[Material provided — start]

(** ** The balance sheet *)

Definition winner_balance (t : ChainTables) (key : Chain * list Z) (row : WinnerRecord)
    (who : option Uuid) (label : string) : Z :=
  match wn_state row, wn_active_observation_event_seq row with
  | Observed, Some o => observed_line t key (wn_reward_zat row) o who label
  | Matured, Some o => matured_line t key (wn_reward_zat row) o who label
  | _, _ => 0
  end.

(** An open batch holds its liabilities pending; a settled one has taken the outputs and the fee
    from the collector and from its miners; a released one has left no trace. *)
Definition batch_balance (t : PayoutTables) (id : Uuid) (row : PayoutBatchRow)
    (who : option Uuid) (label : string) : Z :=
  let os := batch_outputs t id in
  match br_state row with
  | Cancelled | Expired => 0
  | Confirmed | Reorged =>
      match br_signed row with
      | Some f =>
          match allocate_actual_network_fee os (sf_network_fee_zat f), who with
          | Ok _, None => settlement_line (sumZ (amount_zat <$> os)) (sf_network_fee_zat f) label
          | Ok cs, Some a => if decide (label = "miner_payable"%string) then settled_sum a os cs else 0
          | Err _, _ => 0
          end
      | None => 0
      end
  | _ => reservation_line os who label
  end.

Definition opening_kind : string := "operator_capital_funded".

(** The collector surplus recognised before accounting began. *)
Definition opening_balance (l : list LedgerTransaction) (c : Chain) (who : option Uuid)
    (label : string) : Z :=
  owner_sum who label (chain_entries (filter (fun x => lt_kind x = opening_kind) l) c).

Definition books (db : Db) (c : Chain) (who : option Uuid) (label : string) : Z :=
  opening_balance (ledger (led db)) c who label
  + table_sum (fun key row => if decide (fst key = c) then winner_balance (chn db) key row who label else 0)
      (winners (chn db))
  + table_sum (fun id row => if decide (br_chain row = c) then batch_balance (pay db) id row who label else 0)
      (batches (pay db)).

(** ** The invariant *)

Definition has_event (l : list LedgerTransaction) (e : Z) (kind : string) : Prop :=
  Exists (fun x => lt_event_seq x = Some e /\ lt_kind x = kind) l.

(** The ledger still holds the lines of the active observation, and of the active maturity. *)
Definition observed_ok (t : ChainTables) (l : list LedgerTransaction) (key : Chain * list Z)
    (reward o : Z) : Prop :=
  has_event l o "winner_observed" /\
  (forall who label, owner_sum who label (event_entries l (Some o) None) =
                     observed_line t key reward o who label) /\
  alloc_total t key o <= reward.

Definition matured_ok (t : ChainTables) (l : list LedgerTransaction) (key : Chain * list Z)
    (reward o m : Z) : Prop :=
  has_event l m "winner_matured" /\
  (forall who label, owner_sum who label (event_entries l None (Some m)) =
                     matured_line t key reward o who label - observed_line t key reward o who label).

Definition winner_ok (t : ChainTables) (l : list LedgerTransaction) (key : Chain * list Z)
    (row : WinnerRecord) : Prop :=
  match wn_state row, wn_active_observation_event_seq row, wn_active_maturity_event_seq row with
  | Observed, Some o, None => observed_ok t l key (wn_reward_zat row) o
  | Matured, Some o, Some m =>
      observed_ok t l key (wn_reward_zat row) o /\ matured_ok t l key (wn_reward_zat row) o m
  | (Submitted | SideChain | Quarantined | Requeued | Orphaned), None, None => True
  | _, _, _ => False
  end.

(** A batch can be read back, and has signed facts exactly when its state says so. *)
Definition batch_ok (t : PayoutTables) (id : Uuid) (row : PayoutBatchRow) : Prop :=
  is_Some (items t !! id) /\
  (exists os m q, load_outputs (item_rows t id) 0 0 = Ok (os, m, q)) /\
  match br_state row with
  | Draft | Signing | Cancelled => br_signed row = None
  | Confirmed | Reorged =>
      exists f cs, br_signed row = Some f /\ 0 <= sf_network_fee_zat f /\
        allocate_actual_network_fee (batch_outputs t id) (sf_network_fee_zat f) = Ok cs
  | _ => exists f, br_signed row = Some f /\ 0 <= sf_network_fee_zat f
  end.

Definition opening_ok (x : LedgerTransaction) : Prop :=
  lt_kind x = opening_kind ->
  exists s, 0 <= s /\ lt_entries x = [(None, "collector_spendable_asset"%string, s);
                                      (None, "pool_equity"%string, - s)].

(** [b] bounds the event sequences the allocations were made at. *)
Record store_inv (b : Z) (db : Db) : Prop := {
  si_books : forall c who label, owner_balance (led db) c who label = books db c who label;
  si_core : Forall (fun x => core_sum (lt_entries x) = 0) (ledger (led db));
  si_opening : Forall opening_ok (ledger (led db));
  si_winners : map_Forall (winner_ok (chn db) (ledger (led db))) (winners (chn db));
  si_allocations : Forall (fun r => al_observation_event_seq r <= b /\ 0 <= al_amount_zat r)
                     (winner_allocations (chn db));
  si_items : map_Forall (fun _ its => items_bound (pay db) its) (items (pay db));
  si_batches : map_Forall (batch_ok (pay db)) (batches (pay db))
}.

(** ** Appending transactions *)

(** A transaction the unique index on (event, kind) admits. *)
Definition fresh_event (l : list LedgerTransaction) (x : LedgerTransaction) : Prop :=
  forall e, lt_event_seq x = Some e -> ~ has_event l e (lt_kind x).

Lemma event_entries_app l1 l2 o m : event_entries (l1 ++ l2) o m = event_entries l1 o m ++ event_entries l2 o m.
Proof. unfold event_entries. by rewrite filter_app, fmap_app, join_app. Qed.

Lemma event_entries_one x o m :
  event_entries [x] o m =
  if event_matches o "winner_observed" x || event_matches m "winner_matured" x then lt_entries x else [].
Proof.
  unfold event_entries. rewrite filter_cons, filter_nil.
  destruct (event_matches o "winner_observed" x || event_matches m "winner_matured" x); case_decide; try done.
  cbn. by rewrite app_nil_r.
Qed.

Lemma event_matches_true s kind x :
  event_matches (Some s) kind x = true <-> lt_event_seq x = Some s /\ lt_kind x = kind.
Proof. unfold event_matches. rewrite andb_true_iff, bool_decide_eq_true, String.eqb_eq. done. Qed.

(** A transaction is never both the observation and the maturity of an event. *)
Lemma event_entries_split l o m who label :
  owner_sum who label (event_entries l o m) =
  owner_sum who label (event_entries l o None) + owner_sum who label (event_entries l None m).
Proof.
  induction l as [|x l IH]; [done|]. rewrite !(event_entries_app [x] l), !owner_sum_app, IH.
  rewrite !event_entries_one. cbn [event_matches orb]. rewrite orb_false_r.
  destruct (event_matches o "winner_observed" x) eqn:E1, (event_matches m "winner_matured" x) eqn:E2; cbn [orb];
    rewrite ?owner_sum_nil; try lia.
  exfalso. destruct o as [o|], m as [m|]; try done.
  apply event_matches_true in E1 as [_ E1]. apply event_matches_true in E2 as [_ E2]. congruence.
Qed.

Lemma observed_ok_snoc t l x key reward o :
  fresh_event l x -> observed_ok t l key reward o -> observed_ok t (l ++ [x]) key reward o.
Proof.
  intros Hf (He & Hs & Ht). split_and!; [by apply Exists_app; left| |done].
  intros who label. rewrite event_entries_app, owner_sum_app, Hs, event_entries_one. cbn [event_matches].
  rewrite orb_false_r. case_match eqn:E; [|rewrite owner_sum_nil; lia].
  apply (event_matches_true o "winner_observed" x) in E as [E1 E2]. exfalso. apply (Hf o); [done|]. by rewrite E2.
Qed.

Lemma matured_ok_snoc t l x key reward o m :
  fresh_event l x -> matured_ok t l key reward o m -> matured_ok t (l ++ [x]) key reward o m.
Proof.
  intros Hf (He & Hs). split; [by apply Exists_app; left|].
  intros who label. rewrite event_entries_app, owner_sum_app, Hs, event_entries_one. cbn [event_matches orb].
  case_match eqn:E; [|rewrite owner_sum_nil; lia].
  apply (event_matches_true m "winner_matured" x) in E as [E1 E2]. exfalso. apply (Hf m); [done|]. by rewrite E2.
Qed.

Lemma winner_ok_snoc t l x key row :
  fresh_event l x -> winner_ok t l key row -> winner_ok t (l ++ [x]) key row.
Proof.
  intros Hf. unfold winner_ok. repeat case_match; try done.
  - by apply observed_ok_snoc.
  - intros [Ho Hm]. split; [by apply observed_ok_snoc|by apply matured_ok_snoc].
Qed.

(** Other winners do not see the allocations of this one. *)
Definition allocs_kept (t t' : ChainTables) (key : Chain * list Z) : Prop :=
  (forall o a, alloc_amount t' key o a = alloc_amount t key o a) /\
  (forall o, alloc_total t' key o = alloc_total t key o).

Lemma allocs_kept_refl t key : allocs_kept t t key.
Proof. done. Qed.

Lemma observed_line_kept t t' key reward o who label :
  allocs_kept t t' key -> observed_line t' key reward o who label = observed_line t key reward o who label.
Proof. intros [H1 H2]. unfold observed_line. destruct who; by rewrite ?H1, ?H2. Qed.

Lemma matured_line_kept t t' key reward o who label :
  allocs_kept t t' key -> matured_line t' key reward o who label = matured_line t key reward o who label.
Proof. intros [H1 H2]. unfold matured_line. destruct who; by rewrite ?H1, ?H2. Qed.

Lemma winner_balance_kept t t' key row who label :
  allocs_kept t t' key -> winner_balance t' key row who label = winner_balance t key row who label.
Proof.
  intros Hk. unfold winner_balance. repeat case_match; try done;
    [by apply observed_line_kept|by apply matured_line_kept].
Qed.

Lemma winner_ok_kept t t' l key row : allocs_kept t t' key -> winner_ok t l key row -> winner_ok t' l key row.
Proof.
  intros Hk. pose proof Hk as [Hka Hkt]. unfold winner_ok, observed_ok, matured_ok. repeat case_match; try done.
  - intros (Ha & Hb & Hc). split_and!; [done| |by rewrite Hkt]. intros. by rewrite Hb, (observed_line_kept t t').
  - intros ((Ha & Hb & Hc) & Hd & He). split_and!; [done| |by rewrite Hkt|done|].
    + intros. by rewrite Hb, (observed_line_kept t t').
    + intros. by rewrite He, (matured_line_kept t t'), (observed_line_kept t t').
Qed.

Lemma opening_balance_snoc l x c who label :
  opening_balance (l ++ [x]) c who label =
  opening_balance l c who label +
  (if decide (lt_kind x = opening_kind /\ lt_chain x = c) then owner_sum who label (lt_entries x) else 0).
Proof.
  unfold opening_balance. rewrite filter_app, filter_cons, filter_nil.
  destruct (decide (lt_kind x = opening_kind)) as [E|E].
  - rewrite owner_sum_snoc. f_equal. by repeat case_decide; naive_solver.
  - rewrite app_nil_r. case_decide as F; [naive_solver|]. lia.
Qed.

[Material provided — finish]

## Prompt
Looking at the data above, return every line from the one with "None => True" down to the one with "is_Some (items t !! id) /\", exactly and inclusively.

## Exercise response
  | (Submitted | SideChain | Quarantined | Requeued | Orphaned), None, None => True
  | _, _, _ => False
  end.

(** A batch can be read back, and has signed facts exactly when its state says so. *)
Definition batch_ok (t : PayoutTables) (id : Uuid) (row : PayoutBatchRow) : Prop :=
  is_Some (items t !! id) /\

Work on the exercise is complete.